Voilà. Après des années à devoir honteusement avouer que je n’avais jamais vu Le Parrain, que je m’intéressais de plus en plus au cinéma et recevais des réactions de surprise face à cet affront, il est venu le temps de mettre un terme à l’hérésie en découvrant enfin l’une des trilogies les plus mythiques et les plus adulées de l’histoire du cinéma.


Le Parrain m’est resté longtemps inaccessible, par sa longueur, mais aussi par tout ce qu’il représente dans l’histoire du cinéma.

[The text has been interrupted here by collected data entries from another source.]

(** [ConvertWritesToEstimates] turns every entry of the transaction into
    an ESTIMATE, in every store, and touches no other entry; the memory still
    remembers the same locations. *)
Lemma ConvertWritesToEstimates_exact mv txn prev :
  tracks (ms_ok := ms_ok) mv → readLastWrittenLocations mv txn = Returns prev →
  ∃ mv', ConvertWritesToEstimates mv txn = Returns mv' ∧ tracks (ms_ok := ms_ok) mv' ∧
    lastWrittenLocations mv' = lastWrittenLocations mv ∧
    ∀ i t k, slot_at (mv_data mv') i t k =
      if decide (t = txn ∧ slot_at (mv_data mv) i t k ≠ None) then Some (0, Estimate)
      else slot_at (mv_data mv) i t k.
Proof.
  intros [Hok Hlocs Hslots] Hread.
  destruct (Convert_effect mv txn prev Hok Hread) as (d & -> & (Hok' & Hlen & Hs)).
  { intros i l Hl. by eapply Hlocs. }
  assert (∀ i t k, slot_at d i t k =
      if decide (t = txn ∧ slot_at (mv_data mv) i t k ≠ None) then Some (0, Estimate)
      else slot_at (mv_data mv) i t k) as Hs'.
  { intros i t k. rewrite Hs. pose proof (Hslots _ _ Hread i k) as Hp.
    repeat (case_decide || case_bool_decide); subst; try done; tauto. }
  exists (set_data mv d). split; [done|]. split; [split; cbn|].
  - done.
  - intros t p i l. rewrite Hlen. apply Hlocs.
  - intros t p Hp i k. rewrite Hs'. rewrite <- (Hslots t p Hp i k). case_decide; [|done].
    split; intros; [tauto|done].
  - split; [done|]. exact Hs'.
Qed.
End properties.

(** ** A concrete memory *)

Section witnesses.
#[local] Existing Instance ListTree.
#[local] Existing Instance ListTree_laws.
#[local] Instance memory_base : KVStore (GMemDB Z) Z := memdb_store zero_value.
#[local] Instance memory_store : MVStore (GMVData Z) (GMemDB Z) Z := gmv_store zero_value.
#[local] Instance memory_store_laws : MVStoreLaws (GMVData Z) (GMemDB Z) Z mv_wf :=
  gmv_store_laws zero_value.
#[local] Instance memory_view : MVView (GMVMemoryView Z (GMemDB Z)) (GMVData Z) Z := gmv_view.
#[local] Instance memory_view_laws :
  MVViewLaws (GMVMemoryView Z (GMemDB Z)) (GMVData Z) (GMemDB Z) Z mv_wf view_wf :=
  gmv_view_laws zero_value.
#[local] Instance list_range : MapRange :=
  {| range _ _ _ _ m := map_to_list m; range_perm _ _ _ _ m := reflexivity _ |}.

(** One store, named 0; transaction 1 has written [key1] and [key2] in its
    first incarnation. *)
Definition store12 : GMVData Z :=
  result store1 (Write store1 key2 8 (MkVersion 1 0)).

Definition memory1 : MVMemory (GMVData Z) nat :=
  MkMVMemory {[0%nat := 0%nat]} [Some store12]
    [None; Some {[0%nat := [key1; key2]]}; None] [None; None; None].

(** The second incarnation writes [key2] only. *)
Definition view12 : MultiMVMemoryView (GMVMemoryView Z (GMemDB Z)) nat :=
  let w := NewGMVMemoryView 0 (NewGMemDB Z) 1 in
  MkMultiView {[0%nat := 0%nat]}
    {[0%nat := result w (view_Set zero_value w key2 9)]} (λ _ _, w) 1.

Lemma memory1_entries k :
  mv_wf store12 ∧ entries store12 k =
    if decide (k = key2) then [value_entry 8 (MkVersion 1 0)]
    else if decide (k = key1) then [value_entry 7 (MkVersion 1 0)] else [].
Proof.
  destruct (Write_changes (NewGMVData Z) key1 7 (MkVersion 1 0) NewGMVData_wf)
    as (d1 & E1 & Hw1 & H1 & _).
  assert (store1 = d1) as Hd1 by (unfold store1; by rewrite E1).
  destruct (Write_changes store1 key2 8 (MkVersion 1 0) store1_wf) as (d2 & E2 & Hw2 & H2 & _).
  assert (store12 = d2) as Hd2 by (unfold store12; by rewrite E2).
  rewrite Hd2. split; [done|]. rewrite H2, Hd1, !H1.
  repeat case_decide; subst; try done.
Qed.

Lemma memory1_tracks : tracks (ms_ok := mv_wf) memory1.
Proof.
  assert (∀ txn prev, readLastWrittenLocations memory1 txn = Returns prev →
    (txn = 1 ∧ prev = {[0%nat := [key1; key2]]}) ∨ (txn ≠ 1 ∧ prev = ∅)) as Hread.
  { intros txn prev. unfold readLastWrittenLocations, at_index. cbn.
    destruct (0 <=? txn) eqn:E; [|done].
    destruct (Z.to_nat txn) as [|[|[|n]]] eqn:En; cbn; intros [= <-]; try done;
      [right|left|right]; (split; [bool_lia|done]). }
  split.
  - intros [|i] Hi; [|cbn in Hi; lia]. exists store12. split; [done|apply (memory1_entries [])].
  - intros txn prev i l [[-> ->]|[_ ->]]%Hread; [|by rewrite lookup_empty].
    intros [<- <-]%lookup_singleton_Some. split; [cbn; lia|].
    repeat constructor; done.
  - intros txn prev Hr i k. unfold slot_at. cbn. unfold locs_at.
    destruct i as [|i]; cbn.
    2:{ destruct (Hread txn prev Hr) as [[-> ->]|[_ ->]];
          rewrite ?lookup_singleton_ne, ?lookup_empty by done; cbn;
          (split; [done|intros H%elem_of_nil; done]). }
    unfold gmv_slot. rewrite (proj2 (memory1_entries k)).
    destruct (Hread txn prev Hr) as [[-> ->]|[Hne ->]].
    + rewrite lookup_singleton_eq. cbn.
      repeat case_decide; subst; cbn; try (split; [set_solver|done]).
      split; [done|]. set_solver.
    + rewrite lookup_empty. cbn.
      assert (∀ v : Z, findb (same secondaryLesser (txn_item txn)) [value_entry v (MkVersion 1 0)] = None)
        as Hnone by (intros v; cbn; by rewrite same_txn_item, bool_decide_eq_false_2).
      repeat case_decide; rewrite ?Hnone; cbn; (split; [done|intros H1%elem_of_nil; done]).
Qed.

Lemma view12_ok : multi_view_ok (view_ok := view_wf) 1 view12.
Proof.
  split.
  - intros name w Hv. unfold view12 in Hv. cbn [mm_views] in Hv. apply (lookup_singleton_Some (M := gmap nat)) in Hv as [<- <-]. split.
    + unfold view_wf. cbn. repeat constructor.
    + exists 0%nat. split; [done|lia].
  - intros n1 n2 i H1 H2. unfold view12 in H1, H2. cbn [mm_stores] in H1, H2. apply (lookup_singleton_Some (M := gmap nat)) in H1 as [<- _].
    by apply (lookup_singleton_Some (M := gmap nat)) in H2 as [<- _].
Qed.

Lemma view12_at : ∃ w, views_at view12 0 w ∧ mvv_value w = {[key2 := 9]} ∧ mvv_ReadSet w = v_readSet w.
Proof. eexists. split; [exists 0%nat; split; vm_compute; reflexivity|]. split; [vm_compute|]; reflexivity. Qed.

Lemma Record_exact_witness :
  ∃ mv' wrote, Record_ memory1 (MkVersion 1 1) view12 = Returns (mv', wrote) ∧ wrote = false ∧
    slot_at (mv_data mv') 0 1 key2 = Some (1, Value 9) ∧ slot_at (mv_data mv') 0 1 key1 = None ∧
    ∃ reads, lastReadSet mv' = [None; Some reads; None] ∧ reads !! 0%nat ≠ None.
Proof.
  destruct (Record_exact (St := GMemDB Z) memory1 (MkVersion 1 1) view12 {[0%nat := [key1; key2]]}
    memory1_tracks view12_ok eq_refl eq_refl)
    as (mv' & wrote & locs & values & reads & E & _ & _ & Hl & Hv & Hr & _ & Hrs & Hown & _ & Hw).
  destruct view12_at as (w & Hat & Hval & _).
  assert (values !! 0%nat = Some {[key2 := 9]}) as Hvalues by (apply Hv; exists w; split; [exact Hat|symmetry; exact Hval]).
  exists mv', wrote. split; [done|]. split; [vm_compute in E; congruence|].
  cbn in Hown. rewrite !Hown. unfold value_at. rewrite Hvalues. split; [reflexivity|]. split; [reflexivity|].
  exists reads. split; [exact Hrs|]. assert (reads !! 0%nat = Some (mvv_ReadSet w)) as -> by (apply Hr; exists w; split; [exact Hat|reflexivity]).
  discriminate.
Defined.

Lemma ConvertWritesToEstimates_exact_witness :
  ∃ mv', ConvertWritesToEstimates memory1 1 = Returns mv' ∧
    slot_at (mv_data mv') 0 1 key1 = Some (0, Estimate) ∧ slot_at (mv_data mv') 0 2 key1 = None.
Proof.
  destruct (ConvertWritesToEstimates_exact (St := GMemDB Z) memory1 1
    {[0%nat := [key1; key2]]} memory1_tracks eq_refl) as (mv' & E & _ & _ & Hs).
  exists mv'. split; [done|]. rewrite !Hs. done.
Defined.
End witnesses.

Tout, ou presque, a déjà été dit sur ce classique absolu dont on dit souvent qu’il s’agit d’un des tous meilleurs films qui soit. Cela se comprend quand on voit à quel point Coppola a accordé un soin particulier à livrer ici une oeuvre résolument complète et puissante qui vient donner une vraie claque à son spectateur. Point de Mafia ni de Cosa Nostra ici, simplement la « famille », un terme fort qui englobe autant la famille dans le sens qu’on lui connaît, mais aussi toute une vaste organisation au pouvoir inimaginable. A sa tête, un charismatique « parrain » aussi énigmatique qu’impressionnant, qui se dévoile au terme d’un superbe plan-séquence qui donne d’emblée l’ascendant à ce mystérieux personnage.


Dès les premiers instants, le thème de la famille prend une place importante dans l’histoire, et c’est autour de lui que va se bâtir l’intrigue. Alors que le monde va très vite et dans tous les sens, les décisions se prennent dans un calme religieux, dans une atmosphère plombée par le poids des responsabilités et des enjeux. Fortement attachée aux traditions siciliennes, la famille Corleone doit composer avec nouveaux acteurs qui cherchent de nouvelles affaires pour faire fleurir leur business. En prenant le contre-pied de l’image classique du « mafieux », Le Parrain montre une famille soudée et intègre, cherchant certes le profit, mais jamais par la malhonnêteté. Cet attachement à des valeurs telles que l’amitié, le respect et la justice viennent s’incarner dans le personnage de Don Corleone, qui est l’emblème d’une famille puissante mais sage.


Mais cette « force tranquille », qui a grandi avec le XXème siècle, doit faire face à un nouveau monde plus impitoyable et malhonnête, où chaque déplacement, chaque discussion, chaque négociation peut se transformer en un horrible bain de sang, et une nouvelle fois, Coppola excelle pour installer une violence latente et permanente dans son film. Le Parrain baigne dans une palette de couleurs chaudes, à dominante jaune, aux multiples significations. Elle crée une atmosphère chaleureuse rappelant la Sicile, d’où provient Don Corleone, elle renvoie également à l’opulence de la famille, mais aussi et, surtout, symbolise la trahison et le mensonge, souvent associés à la couleur jaune, et qui sont omniprésents dans Le Parrain.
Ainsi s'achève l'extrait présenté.